__Work task__: Where a line below holds the string "Import", that line goes into the answer.

——————

(* ===== verification/FutexSafe.v ===== *)
(** Rules of the program logic for the functions on mutexes and condition
    variables. *)
From stdpp Require Import base list functions.
From S2P Require Import Prelude Threads Futex FutexInv FutexRules.
Local Open Scope Z_scope.
Local Open Scope ark_scope.
Local Open Scope prog_scope.

Section Functions.
Context `{Kernel} `{!KernelOk} `{Usage}.
Abbreviation world := (Process * Ghost)%type.
Abbreviation Safe := (Safe inv rely (fun _ : Failure => False)).

(** The mutexes a thread has say so. *)
Definition all_named (x : Me) : Prop :=
  forall m named n, e_own x m = Some (named, n) -> named = true.

Definition with_own (x : Me) (m : Z) (v : option (bool * Z)) : Me :=
  {| x with e_own := <[m := v]> (e_own x) |}.
Definition with_duty (x : Me) (d : option Z) : Me := {| x with e_duty := d |}.

Lemma Safe_IsHeld {A} t m (k : bool -> prog A) Q w x :
  me t w x ->
  (forall w2, inv w2 -> me t w2 x ->
     Safe t (k match e_own x m with Some (named, _) => named | None => false end) Q w2) ->
  Safe t (Bind (IsHeld m t) k) Q w.
Proof.
  intros Hx Hk. unfold IsHeld. seq. eapply Safe_read; [done|]. intros w1 w2 I1 Hx1 I2 Hx2.
  replace (exclusiveOwner (mutexes w1.1 m) == t)
    with (match e_own x m with Some (named, _) => named | None => false end).
  - eapply Safe_bind_ret; [done|]. auto.
  - pose proof (me_own _ _ _ Hx1 m) as Hm. pose proof (me_id _ _ _ Hx1) as Ht. symmetry.
    destruct (e_own x m) as [[named n]|].
    + destruct Hm as (_ & _ & ->). destruct named; [by apply bool_decide_eq_true_2|].
      by apply bool_decide_eq_false_2.
    + apply bool_decide_eq_false_2. intros E. pose proof (inv_owner _ I1 m) as Ho.
      rewrite E in Ho. auto.
Qed.

Lemma Safe_get_count {A} t m (k : Z -> prog A) Q w x named n :
  me t w x -> e_own x m = Some (named, n) ->
  (forall w2, inv w2 -> me t w2 x -> Safe t (k n) Q w2) -> Safe t (Bind (get_count m) k) Q w.
Proof.
  intros Hx Eo Hk. eapply Safe_read; [done|]. intros w1 w2 I1 Hx1 I2 Hx2.
  destruct (own_fields _ _ _ _ _ _ Hx1 Eo) as (_ & -> & _). auto.
Qed.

——————

__Answer__:
From stdpp Require Import base list functions.
From S2P Require Import Prelude Threads Futex FutexInv FutexRules.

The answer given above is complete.